Kinetic tests were conducted to investigate the time required for MIPs to reach equilibrium with a solution. Reflectance spectra were measured in specific time windows until the peak wavelength did not show any further changes. In kinetics test, the MIPs took 20 minutes to reach equilibrium, meaning it is necessary to incubate MIPs in unknown solutions for 20 minutes for the precise quantification of atrazine concentration.

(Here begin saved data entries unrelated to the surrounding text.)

Lemma csv_cells_record (headers values : list string) :
  NoDup headers -> length values = length headers ->
  Forall (fun s => plain s = true) values ->
  csv_cells headers (record_of headers values) = Done values.
Proof.
  intros Hnd Hlen Hplain. apply csv_cells_lookup.
  pose proof (lookup_combine_Forall2 headers values _ (fun _ _ => eq_refl) Hnd Hlen)
    as Hlook.
  revert Hlook. generalize (combine headers (map VStr values)) as o.
  intros o Hlook. clear Hnd Hlen.
  induction Hlook as [|h s hs vs Hh _ IH]; constructor.
  - split; [exact Hh | apply (Forall_inv Hplain)].
  - apply IH, (Forall_inv_tail Hplain).
Qed.

Lemma csv_rows_records (headers : list string) (table : list (list string)) :
  NoDup headers ->
  Forall (fun values => length values = length headers
                        /\ Forall (fun s => plain s = true) values) table ->
  csv_rows headers (map (record_of headers) table) = Done (map (join ",") table).
Proof.
  intros Hnd. induction 1 as [|values table [Hlen Hplain] _ IH]; [reflexivity|].
  cbn [map csv_rows]. rewrite (csv_cells_record _ _ Hnd Hlen Hplain), IH.
  reflexivity.
Qed.

Lemma set_own_fresh {V : Type} (k : string) (v : V) (o : list (string * V)) :
  ~ In k (keys o) -> set_own k v o = o ++ [(k, v)].
Proof.
  induction o as [|[k' v'] o IH]; simpl; [reflexivity|].
  intros Hk. destruct (String.eqb_spec k k') as [->|_]; [tauto|].
  rewrite IH by tauto. reflexivity.
Qed.

Lemma fill_fresh (headers : list string) :
  forall (pre values : list string) (obj : list (string * val)),
  NoDup headers -> (forall h, In h headers -> ~ In h (keys obj)) ->
  ~ In "__proto__" headers ->
  length values = length headers ->
  fill headers (length pre) (pre ++ values) obj
  = obj ++ combine headers (map VStr values).
Proof.
  induction headers as [|h headers IH];
    intros pre [|s values] obj Hnd Hobj Hproto Hlen; try discriminate; simpl.
  - rewrite app_nil_r. reflexivity.
  - destruct (String.eqb_spec h "__proto__") as [->|_];
      [exfalso; apply Hproto; left; reflexivity|].
    rewrite nth_error_app2, Nat.sub_diag by lia. cbn [nth_error].
    rewrite set_own_fresh by (apply Hobj; left; reflexivity).
    apply NoDup_cons in Hnd as [Hh Hnd].
    replace (pre ++ s :: values) with ((pre ++ [s]) ++ values)
      by (rewrite <- app_assoc; reflexivity).
    replace (S (length pre)) with (length (pre ++ [s]))
      by (rewrite length_app; simpl; lia).
    rewrite IH, <- app_assoc;
      [reflexivity|exact Hnd| |intros Hin; apply Hproto; right; exact Hin
      |simpl in Hlen; lia].
    intros h' Hin. unfold keys. rewrite map_app, in_app_iff. simpl.
    intros [Hk|[->|[]]]; [apply (Hobj h'); [right; exact Hin|exact Hk]|].
    apply Hh, list_elem_of_In, Hin.
Qed.

Lemma plain_no_comma (s : string) : plain s = true -> includes comma s = false.
Proof.
  unfold plain. intros H%negb_true_iff.
  apply orb_false_elim in H as [H _]. apply orb_false_elim in H as [H _].
  exact H.
Qed.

The reflectance spectra of MIPs incubated in different solutions are illustrated in Figure 1. Changes in peak wavelength are a sign of swelling or shrinkage in hydrogel; in other words, adsorption of target molecules in binding sites of the polymer. The immersion of MIPs in solutions with higher concentration of atrazine changed the peak wavelength of the reflectance spectrum, as shown in Figure 1. In each step, peak wavelength increases in comparison with last more diluted solution which is a result of rebinding of target molecules in void binding sites in the structure of hydrogel. This target rebinding forms changes in porous structure of film, yielding different responses in reflectance spectrum each step. Then, based on this behavior and saturation time (20 minutes), MIPs were incubated in standard solutions with specific concentrations for 20 minutes with a gentle shaking and their reflectance were measure each step. The standard solutions, validated by LCMS, were used for measuring peak wavelength shifts for MIPs and to generate a calibration curve for quantifying unknown solution concentration of atrazine based on changes in wavelength shift.

The protocol for calibrating metabolites MIPs has been the same. Standard solutions validated by LCMS have been prepared and used to generate calibration curves by incubating metabolites MIPs in those standard solutions for 20 minutes on a shaker.

The fabricated sensor constitutes a simple, fast, and efficient tools to detect atrazine and metabolites in wetlands and also, quantify their concentration in order to make sure it does not go far higher than MCL. The thin film MIP-based sensors have a dynamic range of 0.14-12.3 ppb and calibration curves have been generated incubating MIPs in standard solutions with different concentrations.